Y a-t-il assez d’innovations vertes sur la planète ?

Y a-t-il assez d’innovations vertes sur la planète ?

20 mai 2024 0 Par La Rédac

D’après un récent rapport de l’Office européen des brevets, le Vieux continent compte le plus de brevets déposés pour des nouvelles technologies dites « propres », juste devant la Chine. Mais le déploiement de ces innovations pourrait être plus important s’il n’était pas ralenti par des problèmes d’accès aux financements. Alors, il y a-t-il assez d’innovations vertes dans le monde ? Réponse.

Près de 750 000 inventions liées à la dépollution de l’eau, à la décarbonation, à l’adaptation au réchauffement climatique ou encore aux alternatives aux plastiques ont été brevetées sur la planète en 25 ans.

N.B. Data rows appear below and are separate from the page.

Lemma disabled_iff a : a ∈ accounts ->
  acc_id a ∈ selectMonitoringToDisable accounts brands caps <->
  survivesBrandCap keep a = false \/ a ∈ over.
Proof.
  intros Ha. unfold selectMonitoringToDisable. rewrite elem_of_js_set, elem_of_app.
  rewrite !list_elem_of_fmap. fold keep survivors ordered over. split.
  - intros [(b & Hid & Hb)|(b & Hid & Hb)].
    + rewrite list_elem_of_In, filter_In, <- list_elem_of_In in Hb. destruct Hb as [Hb Hs].
      apply acc_id_inj in Hid; auto. subst. left. by apply negb_true_iff.
    + right. apply acc_id_inj in Hid; [by subst|done|]. by apply over_sub, ordered_elem in Hb as [? _].
  - intros [Hs|Ho]; [left|right]; exists a; split; auto.
    rewrite list_elem_of_In, filter_In, <- list_elem_of_In. by rewrite Hs.
Qed.

Lemma kept_iff a : a ∈ keptAccounts <-> a ∈ ordered /\ a ∉ over.
Proof.
  unfold keptAccounts. rewrite list_elem_of_In, filter_In, <- list_elem_of_In, negb_true_iff, ordered_elem.
  rewrite <- not_true_iff_false, includes_elem. split.
  - intros [Ha Hd]. rewrite disabled_iff in Hd by done.
    destruct (survivesBrandCap keep a); tauto.
  - intros [[Ha Hs] Ho]. split; [done|]. rewrite disabled_iff by done. intros [?|?]; congruence.
Qed.

Lemma accounts_NoDup : NoDup accounts.
Proof. by apply NoDup_fmap_1 in ids_distinct. Qed.

Lemma ordered_NoDup : NoDup ordered.
Proof.
  unfold ordered. rewrite js_sort_perm. unfold survivors.
  apply NoDup_ListNoDup, List.NoDup_filter, NoDup_ListNoDup, accounts_NoDup.
Qed.

Lemma keptAccounts_NoDup : NoDup keptAccounts.
Proof. apply NoDup_ListNoDup, List.NoDup_filter, NoDup_ListNoDup, accounts_NoDup. Qed.

(** With an account cap, the kept accounts are exactly the oldest survivors. *)
Lemma kept_is_prefix n : cap_maxConnectedAccounts caps = Some n ->
  Permutation keptAccounts (slice_to n ordered).
Proof.
  intros Hn. pose proof ordered_NoDup as Hnd. apply NoDup_Permutation.
  - apply keptAccounts_NoDup.
  - unfold slice_to. rewrite <- (take_drop (Z.to_nat (Z.max 0 n)) ordered) in Hnd.
    by apply NoDup_app in Hnd as [? _].
  - intros a. rewrite kept_iff. unfold over, slice_to, slice_from. rewrite Hn.
    rewrite <- (take_drop (Z.to_nat (Z.max 0 n)) ordered) in Hnd.
    apply NoDup_app in Hnd as (_ & Hd & _). specialize (Hd a).
    rewrite <- (take_drop (Z.to_nat (Z.max 0 n)) ordered) at 1. set_solver.
Qed.
End Reconciliation.

Lemma reconciliation_cap_aux accounts brands caps (Hnd : NoDup (map acc_id accounts)) n :
  cap_maxConnectedAccounts caps = Some n ->
  Z.of_nat (length (keptAccounts accounts brands caps)) <= Z.max 0 n.
Proof.
  intros Hn. rewrite (kept_is_prefix _ _ _ Hnd n Hn). unfold slice_to. rewrite length_take. lia.
Qed.
(** [orderBy: { createdAt: "desc" }] *)
Definition newest_attempt (l : list attempt_row) : option attempt_row := head (js_sort (fun a b => at_createdAt b - at_createdAt a) l).

(** [wall] is the clock the guard and the row's [createdAt] read; [uuid] and [id] are
    fresh. *)
(* src: packages/db/src/billing-repo.ts:243-302 reserveCheckoutAttempt *)
Definition reserveCheckoutAttempt (input : ReserveCheckoutInput) (now wall : Z) (id uuid : string) (d : billing_db)
    : billing_db * outcome ReserveCheckoutResult string :=
  let t := rc_tenant input in
  match evaluateCheckoutGuard wall (option_map (fun s => {| cgs_status := Some (sb_status s); cgs_currentPeriodEnd := sb_periodEnd s |}) (find_sub t d)) with
  | cg_blocked reason => (d, Ret (rv_blocked reason))
  | cg_allowed =>
      let d1 := set_attempts (update_where (fun a => live t a && (at_expiresAt a <? now)) (with_status EXPIRED) (attempts d)) d in
      match newest_attempt (List.filter (live t) (attempts d1)) with
      | Some a =>
          let samePlan := (at_plan a =s rc_plan input) && (at_interval a =s rc_interval input) in
          let urlUsable := (at_status a =e OPEN) && truthy (at_url a) && match at_urlExpiresAt a with Some e => now <? e | None => true end in
          (d1, Ret (rv_existing (at_id a) samePlan (if urlUsable then at_url a else None) (at_key a)))
      | None =>
          let key := "checkout_attempt:" +:+ uuid in
          if existsb (fun a => (at_key a =s key) || (at_id a =s id)) (attempts d) then (d, Throw "P2002")
          else
            let row := {| at_id := id; at_tenant := t; at_status := CREATING; at_plan := rc_plan input; at_interval := rc_interval input;
              at_priceId := rc_priceId input; at_session := None; at_url := None; at_urlExpiresAt := None; at_key := key;
              at_createdBy := rc_user input; at_createdAt := wall; at_expiresAt := now + (rc_creatingTtlMs input ?? DEFAULT_CREATING_TTL_MS);
              at_failureCode := None |} in
            (set_attempts (attempts d1 ++ [row]) d1, Ret (rv_reserved id key (rc_priceId input)))
      end
  end.

Definition opened (session : string) (url : option string) (sessionExpiresAt : option Z) (wall : Z) (a : attempt_row) : attempt_row := {|
  at_id := at_id a; at_tenant := at_tenant a; at_status := OPEN; at_plan := at_plan a; at_interval := at_interval a; at_priceId := at_priceId a;
  at_session := Some session; at_url := url; at_urlExpiresAt := sessionExpiresAt; at_key := at_key a; at_createdBy := at_createdBy a;
  at_createdAt := at_createdAt a; at_expiresAt := sessionExpiresAt ?? (wall + 24 * 60 * 60 * 1000); at_failureCode := at_failureCode a |}.
(** The session id is unique. *)
(* src: packages/db/src/billing-repo.ts:309-322 markCheckoutAttemptOpen *)
Definition markCheckoutAttemptOpen (id t session : string) (url : option string) (sessionExpiresAt : option Z) (wall : Z) (d : billing_db)
    : outcome billing_db string :=
  let p a := (at_id a =s id) && (at_tenant a =s t) && (at_status a =e CREATING) in
  if existsb p (attempts d) && existsb (fun a => negb (p a) && status_is (at_session a) session) (attempts d) then Throw "P2002"
  else Ret (set_attempts (update_where p (opened session url sessionExpiresAt wall) (attempts d)) d).

(* src: packages/db/src/billing-repo.ts:325-330 markCheckoutAttemptFailed *)
Definition markCheckoutAttemptFailed (id t code : string) (d : billing_db) : billing_db :=
  set_attempts (update_where (fun a => (at_id a =s id) && (at_tenant a =s t) && (at_status a =e CREATING))
    (fun a => let a' := with_status FAILED a in {|
      at_id := at_id a'; at_tenant := at_tenant a'; at_status := at_status a'; at_plan := at_plan a'; at_interval := at_interval a';
      at_priceId := at_priceId a'; at_session := at_session a'; at_url := at_url a'; at_urlExpiresAt := at_urlExpiresAt a'; at_key := at_key a';
      at_createdBy := at_createdBy a'; at_createdAt := at_createdAt a'; at_expiresAt := at_expiresAt a'; at_failureCode := Some (String.substring 0 64 code) |})
    (attempts d)) d.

Le nombre de ces brevets de la « cleantech » s’est donc renforcé depuis 1997. En valeur absolue, on observe une accélération depuis 8 ans avec l’engouement autour des batteries ou de l’hydrogène, par exemple.

Chute du bas-carbone dans les innovations

La cadence des innovations ne serait toutefois pas assez rapide. Une étude de l’OCDE le regrettait en 2023. Le nombre de brevets pour les technologies climatiques a progressé beaucoup moins vite que les autres durant la décennie 2010, respectivement de 0,3% vs 4,6% chaque année depuis 2012. Conséquence : la part de innovations bas-carbone sur l’intégralité des inventions régresse, passant de 12,6% en 2010 à 9% il y a quatre ans. Hormis les batteries, tout le secteur est impacté, du transport, aux énergies renouvelables en passant par les mini-réseaux électriques.

Or, aux vues des préoccupations grandissantes sur l’environnement, et de la signature de l’accord de Paris en 2015, la tendance a de quoi étonner. Diverses hypothèses peuvent l’expliquer. « Les prix du pétrole ont été assez faibles durant la dernière décennie », précise le chargé de recherche en économie à l’Université Paris-Dauphine Mohamed Bahlali. Et dans ce contexte, « les entreprises sont moins incitées à innover pour réduire leur dépendance aux énergies fossiles ». Pour Mr Bahlali, la seconde explication « serait davantage liée aux politiques climatiques. On a observé un ralentissement durant la dernière décennie. Par exemple, c’est autour des années 2010 que les tarifs de rachat d’électricité renouvelable ont été réduits en Europe, y compris pour le photovoltaïque ».

Les technologies non matures sont visées

L’emprise de la Chine sur le photovoltaïque a baissé la concurrence à une très petite part. Des entreprises fragilisées, ou en faillite, ne représentent pas un bon terrain pour l’investissement. Pourtant, les politiques d’atténuation du dérèglement climatique ont misé sur la technologie. Les enquêtes de l’Agence Internationale de l’Energie estiment que les objectifs climatiques ne pourront pas être atteints en développant seulement les technologies existantes. 35% des réductions d’émissions nécessaire d’ici 15 ans seraient associés à des technologies qui ne sont pas encore matures. Des progrès sont néanmoins en cours, puisque l’Agence Internationale de l’Energie fixait cette part à 50% en 2021.

Mohamed Bahlali a identifié plusieurs leviers pour favoriser les innovations : « la taxe carbone sur les entreprises est un instrument assez efficace. À partir du moment où on met un prix sur le carbone qui est suffisamment élevé, elles réagissent assez rapidement en essayant de trouver des solutions qui permettent de réduire leur dépendance aux énergies fossiles ». Cela passe également par « des politiques climatiques plus ambitieuses, à la fois au niveau du soutien à la R&D et au déploiement de ces technologies vertes », analyse le chercheur. Si les plans de relance post-coronavirus ont pu dynamiser les aides à la recherche et développement, l’OCDE recommande de pérenniser les efforts.

Quoi qu’il en soit, ces problématiques illustrent la crainte entourant le pari fait sur les technologies pour régler la crise environnementale. Un pari qui, d’après beaucoup d’ONG, détourne trop de la voie de la sobriété.